Es necesario mencionar que las otras proteínas codificadas en el genoma del virus pueden contribuir a la función de las oncoproteínas mencionadas. E1 y E2 intervienen en la replicación viral, E4 en la desestabilización de la  redes de citoqueratina, E5 media señales mitogénicas de factores de crecimiento y transformación temprana, mientras que L1 conforma la proteína mayor de la cápside y L2 la proteína menor(1)

 

 

Figura 3. Acción de las oncoproteínas E6 y E7.

 

 

MÉTODOS DE BIOLOGÍA MOLECULAR PARA LA DETECCIÓN Y PREVENCIÓN DEL VPH

 

 

Actualmente, se utilizan marcadores genéticos en los queratinocitos infectados con el VPH como son la ganancia del cromosoma 1q, 3q, 5q, 8q, perdida de 2q, 3p, 4p, 5q, 6q, 11q, 13q y 18q, y varios microARNs entre los cuales se encuentran miR-21, miR-126 y miR-143 los cuales tienen un papel importante en el control de la expresión de genes reguladores del ciclo celular y alteración génica, la mayoría de los miRNAs asociados al cáncer de cuello uterino se encuentran en los cromosomas 1, 14, 19 y X, en regiones intrónicas e intergénicas(23). Además se han identificado cambios epigenéticos como la metilación del ADN del queratinocito infectado por el VPH (proceso que impide la transcripción de genes importantes y ocurre en sitios donde la secuencia de ADN presenta un alto porcentaje de Citosina y Guanina también llamadas “islas CpG”) en los genes SOXI, LMXIA, NKX6–1, WTI, PAXI, DAPK, RASSFI, CDHI, CDKN2A/p16, MGMT, RARB, CADMI, FHIT, TIMP3, TERT, CDHI3, PAXI, TFPI2, CCNA, MAL y TWIST, que codifican en general reguladores negativos del crecimiento celular y la motilidad y se presume que se silencian en las lesiones cancerosas y precancerosas, pero a pesar de mostrar una alta sensibilidad y especificidad no son fácilmente accesibles(20,21,23). También se ha reportado unos cambios en la metilación de las regiones promotoras de los genes E6, E7 y L1 codificadas en el ADN viral, estos cambios podrían funcionar como marcadores adicionales de cáncer cervical y su progresión(21). Sin embargo es importante mencionar que a pesar que Poljak M, et al (2015)(32) informara que en el mercado comercial se encuentran al menos 193 test para la identificación del VPH y al menos 127 variantes de los test originales para agosto del 2015 (En la Tabla 2 se pueden observar algunos de los métodos de genotipificación de ADN y en la Tabla 3 los métodos de detección de ARNm de las oncoproteínas E6/E7), solo seis test moleculares cuentan con la aprobación por la Agencia de Alimentos y Medicamentos o Agencia de Drogas y Alimentos (Food and Drug Administration, FDA)(20,38).

 

Tabla 2. Tests de genotipificación completa presentes en el mercado en agosto el año 2015(32)
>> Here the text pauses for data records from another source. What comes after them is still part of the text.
Lemma LoadDependingLibs_quiet dl path s dl' s' : LoadDependingLibs dl path s = Ok (dl', s') → quiet s s'.
Proof.
  intros (root & dl1 & s1 & Hl & Hrun)%LoadDependingLibs_ok. apply load_binary_quiet in Hl.
  apply (while_invariant _ (λ st, quiet s st.2)) in Hrun as ([[dl2 queue] s2] & Hq & Hstep); [| |done].
  - by apply deps_step_leaves in Hstep as [-> [= -> ->]].
  - intros [[dl2 queue] s2] st' Hq Hstep. cbn [snd] in Hq. destruct queue as [|rq queue]; [done|].
    cbn [deps_step] in Hstep. case_bool_decide; [by simplify_eq|]. destruct (skip_library _); [by simplify_eq|].
    apply outcome_bind_ok in Hstep as (p & _ & Hstep).
    apply outcome_bind_ok in Hstep as ([[b dl3] s3] & Hload & Hstep). simplify_eq.
    etrans; [exact Hq|]. by eapply load_binary_quiet.
Qed.

Lemma Relocate_quiet `{LibcMap} tls_block dl s dl' s' : Relocate tls_block dl s = Ok (dl', s') → quiet s s'.
Proof. rewrite Relocate_plan. destruct (foldM _ _ _); [|done]. by intros [= <- <-]. Qed.

(** The first object a loader that has none yet loads. *)
Lemma LoadDependingLibs_root dl path s dl' s' :
  LoadDependingLibs dl path s = Ok (dl', s') → binaries_ dl = [] →
  ∃ root rest bs, binaries_ dl' = root :: rest ∧ open_file path = Some bs ∧ path_ root = path ∧
    ehdr_ root = parse_ehdr (file_bytes bs 0 64) ∧
    base_addr_ root = if e_type (ehdr_ root) =? ET_DYN then next_base_addr_ dl else 0.
Proof.
  intros Hrun Hnil. pose proof (LoadDependingLibs_prefix _ _ _ _ _ Hrun) as (root & rest & dl1 & s1 & Hl & Hb).
  rewrite Hnil in Hb. apply load_binary_ok in Hl as (b0 & s2 & next & Hn & Hload & _).
  destruct (ELFBinary_new_ehdr _ _ _ _ Hn) as (bs & Ho & Hp & He).
  destruct (Load_fields _ _ _ _ _ _ Hload) as (Hp' & Hbase & _ & He').
  exists root, rest, bs. split_and!; [done|done|congruence|congruence|]. rewrite Hbase, He'. done.
Qed.
End quiet.

(** * Theorems *)

Section sloader_theorems.
Context (tls_block : Z).
Context `{Environment} `{FileSystemSpec} `{KernelSpec} `{LibcMap} `{Strings} `{LoadedCode}.

Lemma Run_ok dl s dl' s' :
  Run tls_block dl s = Ok (dl', s') →
  ∃ dl1 s1 s2, LoadDependingLibs dl (main_path_ dl) s = Ok (dl1, s1) ∧
    Relocate tls_block dl1 s1 = Ok (dl', s2) ∧ Execute tls_block dl' s2 = Ok (tt, s').
Proof.
  unfold Run. intros Hrun. apply stM_bind_ok in Hrun as (dl1 & s1 & Hload & Hrun).
  apply stM_bind_ok in Hrun as (dl2 & s2 & Hrel & Hrun). apply stM_bind_ok in Hrun as ([] & s3 & Hex & Hrun).
  inv_ok. eauto 10.
Qed.

Lemma Relocate_fields dl s dl' s' :
  Relocate tls_block dl s = Ok (dl', s') →
  binaries_ dl' = binaries_ dl ∧ args_ dl' = args_ dl ∧ envs_ dl' = envs_ dl.
Proof. rewrite Relocate_plan. destruct (foldM _ _ _); [|done]. by intros [= <- <-]. Qed.

Lemma write_tls_quiet s u s' : write_sloader_dummy_to_secure_tls_space tls_block s = Ok (u, s') → quiet s s'.
Proof. unfold write_sloader_dummy_to_secure_tls_space. intros (m & _ & ->)%update_mem_ok. done. Qed.

Lemma GetEType_quiet path s t s' : GetEType path s = Ok (t, s') → quiet s s'.
Proof.
  unfold GetEType. destruct (open_file path); [|done]. intros Hrun. inv_proc.
  match goal with H : mmap_file _ _ _ _ = Ok _ |- _ => unfold mmap_file in H; destruct (mmap_place _ _ _) in H end;
    by simplify_eq.
Qed.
Tabla 3. Tests de HPV-AR para el ARNm de las oncoproteínas E6/E7 presentes en el mercado en agosto el año 2015(32)

Estos seis métodos aprobados por la FDA se dividen en cuatro métodos de determinación del ADN viral (Digene Hybrid Capture 2 (HC2) high-risk HPV DNA test; Cervista HPV HR and Genfind DNA Extraction Kit; Cervista HPV 16/18 y Cobas HPV Test y dos métodos de determinación de ARN viral (Aptima HPV assay y su variación Aptima HPV 16 18/45 genotype assay)(37).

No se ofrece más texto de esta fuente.